Abstract
Purpose :
Mitochondrial dysfunction and mitochondrial DNA (mtDNA) damage in the retinal pigment epithelium (RPE) have been implicated in the pathogenesis of macular degeneration. Elimination of dysfunctional mitochondria through mitochondrial autophagy (mitophagy) is an important quality control mechanism in the RPE. In this study, we model the impact of a prototypical systemic mitochondrial defect, mitochondrial encephalomyopathy, lactic acidosis, and stroke-like episodes (MELAS), in RPE health and homeostasis as a model for impaired mitochondrial bioenergetics.
Methods :
We used iPSCs derived from skin biopsies of MELAS patients (m.3243A>G tRNA leu mutation) with different levels of mtDNA heteroplasmy and differentiated them into RPE cells. Mitochondrial depletion of ARPE-19 cells (p0 cells) was also performed using 50ng/mL ethidium bromide (EtBr) and 50mg/ml uridine.
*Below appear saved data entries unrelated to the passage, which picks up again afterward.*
Definition redis_rpush (key : string) (values : list string) : Coroutine Body Z :=
  command (RPUSH key values) (λ w,
    match values with
    | [] => (Raised ResponseError, store w)
    | _ :: _ =>
      match live w key with
      | None =>
        (Returned (Z.of_nat (length values)), <[key := RList values]> (store w))
      | Some (RList l) =>
        (Returned (Z.of_nat (length (l ++ values))),
         <[key := RList (l ++ values)]> (store w))
      | Some (RStr _ _) => (Raised ResponseError, store w)
      end
    end).

(** *** The Elasticsearch client *)

Variable elastic : Elastic Body Source.

Definition elastic_get (index id : string) : Coroutine Body (EsDoc Source) :=
  Coro (λ w, (es_get elastic index id, asked (EsGet index id) w)).

Definition elastic_search (index : string) (body : Body)
  : Coroutine Body (list (EsDoc Source)) :=
  Coro (λ w, (es_search elastic index body, asked (EsSearch index body) w)).

(** *** BaseDataService *)

Variable self : BaseDataService.

Definition _get_item_from_cache (doc_id : string) : M Body (option string) :=
  if truthy (redis_exists doc_id) then
    await (redis_get (index_name self +:+ doc_id))
  else mret None.

Definition _put_item_to_cache (doc : Doc) : M Body unit :=
  coroutine ← redis_set (index_name self +:+ id_of doc) (json doc)
                 [("expire", CACHE_EXPIRE_IN_SECONDS)];
  await coroutine.

Definition _get_item_from_elastic (doc_id : string) : M Body (option Doc) :=
  try_except_NotFoundError
    (doc ← await (elastic_get (index_name self) doc_id);
     cls ← subscript MODELS (index_name self);
     result ← validated (construct cls (_source doc));
     mret (Some result))
    (mret None).

Definition get_by_id (doc_id : string) : M Body (option Doc) :=
  data ← _get_item_from_cache doc_id;
  if negb (truthy data) then
    data ← _get_item_from_elastic doc_id;
    if negb (truthy data) then mret None
    else
      doc ← the data;
      _ ← _put_item_to_cache doc;
      mret (Some doc)
  else
    raw ← the data;
    cls ← subscript MODELS (index_name self);
    doc ← validated (parse_raw cls raw);
    mret (Some doc).

Definition _get_full_data_from_cache (key : string) (redis_range : Z)
  : M Body (list string) :=
  await (redis_lrange key 0 redis_range).

Definition _put_full_data_to_cache (data : list string) (key : string) : M Body unit :=
  _ ← await (redis_rpush key data);
  mret ().

Definition _get_hash (kwargs : string) : string := py_str_int (py_hash kwargs).

(** [[f(item) for item in items]] *)
Definition comprehension {A B} (f : A → M Body B) (items : list A) : M Body (list B) :=
  mapM f items.

Definition _get_data_from_elastic (body : Body) (index : string)
  : M Body (option (list Doc)) :=
  try_except_NotFoundError
    (data ← await (elastic_search index body);
     data ← comprehension (λ item,
               cls ← subscript MODELS (index_name self);
               validated (construct cls (_source item))) data;
     mret (Some data))
    (mret None).

(** [if not index_name: index_name = self.index_name] *)
Definition effective_index (index_name' : option string) : string :=
  if negb (truthy index_name') then index_name self else default "" index_name'.

Definition _get_data (body : Body) (size : Z) (index_name' : option string)
  : M Body (option (list Doc)) :=
  let index_name' := effective_index index_name' in
  let redis_key := _get_hash (py_str body +:+ index_name') in
  data ← _get_full_data_from_cache redis_key size;
  if negb (truthy data) then
    data ← _get_data_from_elastic body index_name';
    if negb (truthy data) then mret None
    else
      items ← the data;
      let cache_data := json <$> items in
      _ ← _put_full_data_to_cache cache_data redis_key;
      mret (Some items)
  else
    data ← comprehension (λ item,
              cls ← subscript MODELS (index_name self);
              validated (parse_raw cls item)) data;
    mret (Some data).

(** *** The genre endpoints, [api/v1/genres.py]

    [GenreBase] is the response model, built from the dict of a genre;
    [get_list_genres] is the listing method of the genre service.  Both are
    defined outside these files.  The bounds on the query parameters are
    the router's. *)
Variable ApiGenre : Type.
Variable GenreBase : Doc → option ApiGenre.       (* GenreBase( **genre.dict() ) *)
Variable get_list_genres : Z → Z → M Body (option (list Doc)).

Definition genre_details (genre_id : string) : Endpoint Body ApiGenre :=
  genre ← serve (get_by_id genre_id);
  if negb (truthy genre) then raise_http NOT_FOUND "genre not found"
  else
    genre ← serve (the genre);
    serve (validated (GenreBase genre)).

Definition film_list (page size : Z) : Endpoint Body (list ApiGenre) :=
  genres ← serve (get_list_genres page size);
  if negb (truthy genres) then raise_http NOT_FOUND "genres not found"
  else
    genres ← serve (the genres);
    serve (comprehension (λ genre, validated (GenreBase genre)) genres).

(** ** Running the monad and the clients *)

Ltac run_monad :=
  cbv beta iota delta [mbind M_bind mret M_ret raise lift validated the].

Lemma bind_returned {A B} (m : M Body A) (f : A → M Body B) w a w' :
  m w = (Returned a, w') → (m ≫= f) w = f a w'.
Proof. intros H. unfold mbind, M_bind. by rewrite H. Qed.

Lemma bind_raised {A B} (m : M Body A) (f : A → M Body B) w e w' :
  m w = (Raised e, w') → (m ≫= f) w = (Raised e, w').
Proof. intros H. unfold mbind, M_bind. by rewrite H. Qed.

Lemma MODELS_unbound k :
  k ≠ "movies" → k ≠ "persons" → k ≠ "genres" → MODELS !! k = None.
Proof.
  intros Hm Hp Hg. unfold MODELS.
  rewrite !lookup_insert_ne by congruence. apply lookup_empty.
Qed.

Lemma subscript_bound k cls (w : World Body) :
  MODELS !! k = Some cls → subscript MODELS k w = (Returned cls, w).
Proof. intros H. unfold subscript. by rewrite H. Qed.

Lemma subscript_unbound k (w : World Body) :
  MODELS !! k = None → subscript MODELS k w = (Raised (KeyError k), w).
Proof. intros H. unfold subscript. by rewrite H. Qed.

Lemma command_fault {A} c (reply : World Body → outcome A * gmap string RVal) e w :
  redis_fault c = Some e → await (command c reply) w = (Raised e, sent c w).
Proof. intros H. unfold await, command. by rewrite H. Qed.

Lemma await_redis_get k w :
  redis_fault (GET k) = None →
  await (redis_get k) w =
    (match live w k with
     | None => Returned None
     | Some (RStr v _) => Returned (Some v)
     | Some (RList _) => Raised ResponseError
     end, sent (GET k) w).
Proof.
  intros H. unfold await, redis_get, command. rewrite H.
  change (live (sent (GET k) w) k) with (live w k).
  by destruct (live w k) as [[v t|l]|].
Qed.

Lemma await_redis_lrange k start stop w :
  redis_fault (LRANGE k start stop) = None →
  await (redis_lrange k start stop) w =
    (match live w k with
     | None => Returned []
     | Some (RList l) => Returned (lrange_slice l start stop)
     | Some (RStr _ _) => Raised ResponseError
     end, sent (LRANGE k start stop) w).
Proof.
  intros H. unfold await, redis_lrange, command. rewrite H.
  change (live (sent (LRANGE k start stop) w) k) with (live w k).
  by destruct (live w k) as [[v t|l]|].
Qed.

(** The cache lookup of [get_by_id] is the GET: the existence check is a
    coroutine object, which is truthy and never run. *)
Lemma _get_item_from_cache_is_get doc_id :
  _get_item_from_cache doc_id = await (redis_get (index_name self +:+ doc_id)).
Proof. reflexivity. Qed.

(** What the backend lookup of [get_by_id] comes to, case by case. *)
Lemma _get_item_from_elastic_run doc_id (w : World Body) :
  _get_item_from_elastic doc_id w =
    (match es_get elastic (index_name self) doc_id with
     | Raised NotFoundError => Returned None
     | Raised e => Raised e
     | Returned d =>
       match MODELS !! index_name self with
       | None => Raised (KeyError (index_name self))
       | Some cls =>
         match construct cls (_source d) with
         | Some doc => Returned (Some doc)
         | None => Raised ValidationError
         end
       end
     end, asked (EsGet (index_name self) doc_id) w).
Proof.
  unfold _get_item_from_elastic, try_except_NotFoundError, elastic_get, await,
    subscript, mbind, M_bind.
  destruct (es_get elastic (index_name self) doc_id) as [d|[]]; try reflexivity.
  destruct (MODELS !! index_name self) as [cls|]; [|reflexivity].
  unfold mret, M_ret.
  by destruct (construct cls _).
Qed.

(** [get_by_id] on a hit: the payload goes through the bound class. *)
Lemma get_by_id_hit doc_id raw exp (w : World Body) :
  redis_fault (GET (index_name self +:+ doc_id)) = None →
  live w (index_name self +:+ doc_id) = Some (RStr raw exp) →
  raw ≠ "" →
  get_by_id doc_id w =
    (match MODELS !! index_name self with
     | None => Raised (KeyError (index_name self))
     | Some cls =>
       match parse_raw cls raw with
       | Some doc => Returned (Some doc)
       | None => Raised ValidationError
       end
     end, sent (GET (index_name self +:+ doc_id)) w).
Proof.
  intros Hget Hlive Hraw. unfold get_by_id.
  rewrite _get_item_from_cache_is_get.
  erewrite bind_returned; [|rewrite await_redis_get by done; by rewrite Hlive].
  destruct raw as [|c raw]; [done|]. cbn.
  unfold subscript. run_monad.
  destruct (MODELS !! index_name self) as [cls|]; [|reflexivity].
  by destruct (parse_raw cls (String c raw)).
Qed.

(** [get_by_id] on a miss (no value, or an empty one): the backend is asked,
    and the write of a document found there decides the outcome. *)
Lemma get_by_id_miss doc_id (w : World Body) :
  redis_fault (GET (index_name self +:+ doc_id)) = None →
  (live w (index_name self +:+ doc_id) = None
   ∨ ∃ exp, live w (index_name self +:+ doc_id) = Some (RStr "" exp)) →
  get_by_id doc_id w =
    let w1 := asked (EsGet (index_name self) doc_id)
                (sent (GET (index_name self +:+ doc_id)) w) in
    match (_get_item_from_elastic doc_id (sent (GET (index_name self +:+ doc_id)) w)).1 with
    | Returned None => (Returned None, w1)
    | Returned (Some doc) =>
      match (_put_item_to_cache doc w1).1 with
      | Returned _ => (Returned (Some doc), (_put_item_to_cache doc w1).2)
      | Raised e => (Raised e, (_put_item_to_cache doc w1).2)
      end
    | Raised e => (Raised e, w1)
    end.
Proof.
  intros Hget Hlive. unfold get_by_id.
  rewrite _get_item_from_cache_is_get.
  assert (∃ data : option string,
    await (redis_get (index_name self +:+ doc_id)) w =
      (Returned data, sent (GET (index_name self +:+ doc_id)) w)
    ∧ truthy data = false) as (data & Hrun & Hfalsy).
  { rewrite await_redis_get by done.
    destruct Hlive as [->|[exp ->]]; [by exists None|by exists (Some "")]. }
  erewrite bind_returned by exact Hrun. rewrite Hfalsy.
  cbn [negb].
  unfold mbind at 1. unfold M_bind at 1.
  rewrite _get_item_from_elastic_run. cbn [fst snd].
  destruct (es_get elastic (index_name self) doc_id) as [d|e].
  - destruct (MODELS !! index_name self) as [cls|]; [|reflexivity].
    destruct (construct cls _) as [doc|]; [|reflexivity].
    cbn [truthy truthy_option truthy_doc negb]. run_monad.
    by destruct (_put_item_to_cache doc _) as [[[]|e] w2].
  - by destruct e.
Qed.

(** The write of [get_by_id] names the time to live [expire], which [set]
    does not take: the call raises, and nothing is sent. *)
Lemma _put_item_to_cache_run doc (w : World Body) :
  _put_item_to_cache doc w = (Raised TypeError, w).
Proof. reflexivity. Qed.

(** ** Fetch by identifier *)

(** C1. When the cache holds a record for the identifier, [get_by_id]
    returns that cached payload as deserialized by the class bound to the
    service's index, whatever the backend holds, and the backend is not
    called: the only command sent is the GET. *)
Theorem get_by_id_cache_takes_precedence doc_id raw exp cls doc (w : World Body) :
  redis_fault (GET (index_name self +:+ doc_id)) = None →
  live w (index_name self +:+ doc_id) = Some (RStr raw exp) →
  raw ≠ "" →
  MODELS !! index_name self = Some cls →
  parse_raw cls raw = Some doc →
  get_by_id doc_id w = (Returned (Some doc), sent (GET (index_name self +:+ doc_id)) w)
  ∧ es_log (get_by_id doc_id w).2 = es_log w.
Proof.
  intros Hget Hlive Hraw Hcls Hdoc.
  rewrite (get_by_id_hit _ _ _ _ Hget Hlive Hraw), Hcls, Hdoc. by split.
Qed.

(** A miss that the backend answers with a record the class takes: the
    write raises, the record is not returned, and the world is left with the
    GET and the backend call. *)
Lemma get_by_id_fetch doc_id d cls doc (w : World Body) :
  let key := index_name self +:+ doc_id in
  redis_fault (GET key) = None →
  (live w key = None ∨ ∃ exp, live w key = Some (RStr "" exp)) →
  es_get elastic (index_name self) doc_id = Returned d →
  MODELS !! index_name self = Some cls →
  construct cls (_source d) = Some doc →
  get_by_id doc_id w =
    (Raised TypeError, asked (EsGet (index_name self) doc_id) (sent (GET key) w)).
Proof.
  intros key Hget Hmiss Hes Hcls Hsrc.
  rewrite (get_by_id_miss _ _ Hget Hmiss), _get_item_from_elastic_run, Hes, Hcls, Hsrc.
  cbn [fst snd]. by rewrite _put_item_to_cache_run.
Qed.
Cell fusion of the human platelets with the p0 cells performed using PEG-SMEM mixture to generate platelet:RPE “cybrids”. Confocal microscopy, FLowSight Imaging cytometry, and Seahorse XF Mito Stress test were used to analyze mitochondrial function. Western blotting was used to analyze expression of autophagy and mitophagy proteins.
Results :
We found that MELAS iPSC-derived RPE cells exhibited key characteristics of native RPE. We observed heteroplasmy-dependent impairment of mitochondrial bioenergetics and reliance on glycolysis for generating energy in the MELAS iPSC-derived RPE. The degree of heteroplasmy was directly associated with increased STAT3 activation, reduced AMPKα activation, and decreased autophagic activity. In addition, impaired autophagy was associated with aberrant lysosomal function, and failure of mitochondrial recycling. The mitochondria-depleted p0 cells replicated the effects on autophagy impairment and aberrant STAT3/AMPKα signaling and showed reduced mitochondrial respiration, demonstrating phenotypic similarities between p0 and MELAS iPSC-derived RPE cells.
Conclusions :
Our studies demonstrate that the iPSC-derived RPE lines from MELAS patients are useful tools for identifying molecular, cellular, and functional features that contribute to age-related RPE degeneration. We propose that heteroplasmic mitochondrial disease models can be used for the assessment of mitochondrial and cellular dynamics and provide a new experimental model for the RPE in aging and macular degeneration.
This abstract was presented at the 2022 ARVO Annual Meeting, held in Denver, CO, May 1-4, 2022, and virtually.